Desde que foi inaugurada, a estátua logo foi comparada com o conhecido Charging Bull de Nova York. No entanto, na internet, a obra virou meme, ganhando apelidos como “Vaca Louca do Anhangabaú” e “Touro da Cracolândia”.

Como forma de protesto, o coletivo Fogo no Pavio divulgou em suas redes sociais que o touro da B3 representa “a marca do Brasil de Bolsonaro“. Para o grupo, não há motivos para comemorar, sobretudo diante do aumento da fome e do desemprego no país sob comando do atual governo.

“O que para eles simboliza a força do mercado financeiro, para nós é um símbolo da fome, da miséria e da superexploração do trabalho. Mas, também é um lembrete de que continuaremos na luta por uma vida com dignidade. E é por isso que hoje fizemos essa ação simbólica de protesto”, esclareceu o coletivo em nota.

Protestos contra a fome

No mês de setembro, o saguão da Bolsa de Valores já havia sido ocupado durante um proposto que pedia o fim do desemprego e da inflação. Na ocasião, cartazes com os dizeres “sua ação financia nossa miséria”, “Brasil tem 42 novos bilionários enquanto 19 milhões passam fome”, “tem gente ficando rica com a nossa fome”, podiam ser vistos durante as manifestações.
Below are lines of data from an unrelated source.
(** [Start] without a session in place. For DDMS no file is used,
    whatever name and descriptor are given; a descriptor that is not
    negative is wrapped as the file "tracefile" with auto-close off; a
    negative one has the file opened by name. When that yields a sink (or
    DDMS) and the buffer has room for the header, the session is created on
    that sink with that buffer size, the trace object is registered once
    more, the suspension of the world is undone, and nothing is thrown or
    logged. When the file does not open: no session, the message
    [Unable to open trace file '<name>'] is logged with the text of [errno]
    and left as the pending exception, no listener is added, no clock is
    read, and the suspension of the world is undone. Either way the
    default clock source stays. *)
Theorem Start_sink_selection trace_filename trace_fd buffer_size flags
    direct_to_ddms (p : Process) :
  the_trace_ p = None ->
  let p' := start trace_filename trace_fd buffer_size flags direct_to_ddms p in
  let sink := start_sink trace_filename trace_fd direct_to_ddms (runtime p) in
  let message := "Unable to open trace file '" +:+ trace_filename +:+ "'" in
  (kTraceHeaderLength <= buffer_size ->
   direct_to_ddms = true \/ is_Some sink ->
   exists tr,
     the_trace_ p' = Some tr /\ trace_file_ tr = sink /\
     buffer_size_ tr = buffer_size /\
     rt_listeners (runtime p')
     = rt_listeners (runtime p) ++ [(TraceListener, kTraceEvents)] /\
     rt_suspend_all (runtime p') = rt_suspend_all (runtime p) /\
     rt_exception (runtime p') = rt_exception (runtime p) /\
     rt_log (runtime p') = rt_log (runtime p) /\
     default_clock_source_ p' = default_clock_source_ p) /\
  (direct_to_ddms = false -> sink = None ->
   trace_fd < 0 /\
   the_trace_ p' = None /\
   rt_exception (runtime p') = Some message /\
   rt_log (runtime p')
   = rt_log (runtime p) ++ [(ERROR, message +:+ ": " +:+ strerror_errno)] /\
   rt_listeners (runtime p') = rt_listeners (runtime p) /\
   rt_stats_enabled (runtime p') = rt_stats_enabled (runtime p) /\
   rt_suspend_all (runtime p') = rt_suspend_all (runtime p) /\
   rt_clocks (runtime p') = rt_clocks (runtime p) /\
   rt_sink (runtime p') = rt_sink (runtime p) /\
   default_clock_source_ p' = default_clock_source_ p).
Proof.
  intros Hnone p' sink message.
  unfold p', start, Start. rewrite Hnone.
  set (rt := SuspendAll (runtime p)).
  change (if direct_to_ddms then None
          else if trace_fd <? 0 then rt_open_file rt trace_filename
          else Some (DisableAutoClose (mkFile trace_fd "tracefile" true)))
    with sink.
  split.
  - intros _ Hopen.
    assert (Hfile : negb direct_to_ddms && bool_decide (sink = None) = false).
    { destruct direct_to_ddms; [reflexivity|]. simpl.
      destruct Hopen as [Hc|[f Hf]]; [discriminate|].
      rewrite Hf. now apply bool_decide_eq_false. }
    rewrite Hfile. cbv zeta.
    unfold Trace_new. cbn [MicroTime fst snd]. cbv beta iota zeta.
    eexists. split; [reflexivity|].
    cbn [the_trace_ runtime trace_file_ buffer_size_ default_clock_source_].
    split; [reflexivity|]. split; [reflexivity|].
    destruct (negb (Z.b2z (negb (flags =? 0) && negb (kTraceCountAllocs =? 0)) =? 0));
      (split; [reflexivity|]); (split; [simpl; lia|]); repeat split.
  - intros Hd Hsink. rewrite Hd, Hsink. cbn [negb andb].
    rewrite bool_decide_eq_true_2 by reflexivity. cbv zeta.
    cbn [the_trace_ runtime default_clock_source_].
    split.
    { unfold sink, start_sink in Hsink. rewrite Hd in Hsink.
      destruct (Z.ltb_spec trace_fd 0); [assumption|discriminate]. }
    split; [reflexivity|]. split; [reflexivity|]. split; [reflexivity|].
    split; [reflexivity|]. split; [reflexivity|].
    split; [simpl; lia|]. repeat split.
Qed.

End StartOutcomes.


(** ** Stop and the end of a session *)

Lemma no_trace_listener_filter (ls : list (Listener * Z)) :
  filter (fun r : Listener * Z => r.1 = TraceListener) ls = [] ->
  filter (fun r : Listener * Z =>
            ¬ (r.1 = TraceListener /\ Z.land r.2 kTraceEvents ≠ 0))
    (ls ++ [(TraceListener, kTraceEvents)])
  = ls.
Proof.
  intros Hnone. rewrite filter_app.
  rewrite (filter_cons_False _ (TraceListener, kTraceEvents))
    by (intros H; apply H; split; [reflexivity|discriminate]).
  rewrite filter_nil, app_nil_r.
  induction ls as [|r ls IH]; [reflexivity|].
  destruct (decide (r.1 = TraceListener)) as [Hr|Hr].
  - rewrite filter_cons_True in Hnone by exact Hr. discriminate.
  - rewrite filter_cons_False in Hnone by exact Hr.
    rewrite filter_cons_True by tauto. f_equal. apply IH, Hnone.
Qed.

Section StopProperties.

Variable kTraceCountAllocs : Z.
Variable PrettyDescriptor : string -> string.
Variable GetDeclaringClassDescriptor : Z -> string.
Variable GetName : Z -> string.
Variable GetSignature : Z -> string.
Variable GetDeclaringClassSourceFile : Z -> string.
Variable strerror_errno : string.

Let header_of :=
  TraceHeader kTraceCountAllocs PrettyDescriptor GetDeclaringClassDescriptor
    GetName GetSignature GetDeclaringClassSourceFile.

Let finish :=
  FinishTracing kTraceCountAllocs PrettyDescriptor GetDeclaringClassDescriptor
    GetName GetSignature GetDeclaringClassSourceFile strerror_errno.

Let start := Start kTraceCountAllocs strerror_errno.

Let stop :=
  Stop kTraceCountAllocs PrettyDescriptor GetDeclaringClassDescriptor
    GetName GetSignature GetDeclaringClassSourceFile strerror_errno.

Let shutdown :=
  Shutdown kTraceCountAllocs PrettyDescriptor GetDeclaringClassDescriptor
    GetName GetSignature GetDeclaringClassSourceFile strerror_errno.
O touro dourado foi financiado pela B3 em conjunto com o economista e educador financeiro, Pablo Spyer, que também foi o idealizador da obra. O arquiteto e autor da obra é o artista plástico Rafael Brancatelli. Não foram divulgados detalhes sobre o valor de produção da estátua, que pesa cerca de uma tonelada e conta com cinco metros de comprimento.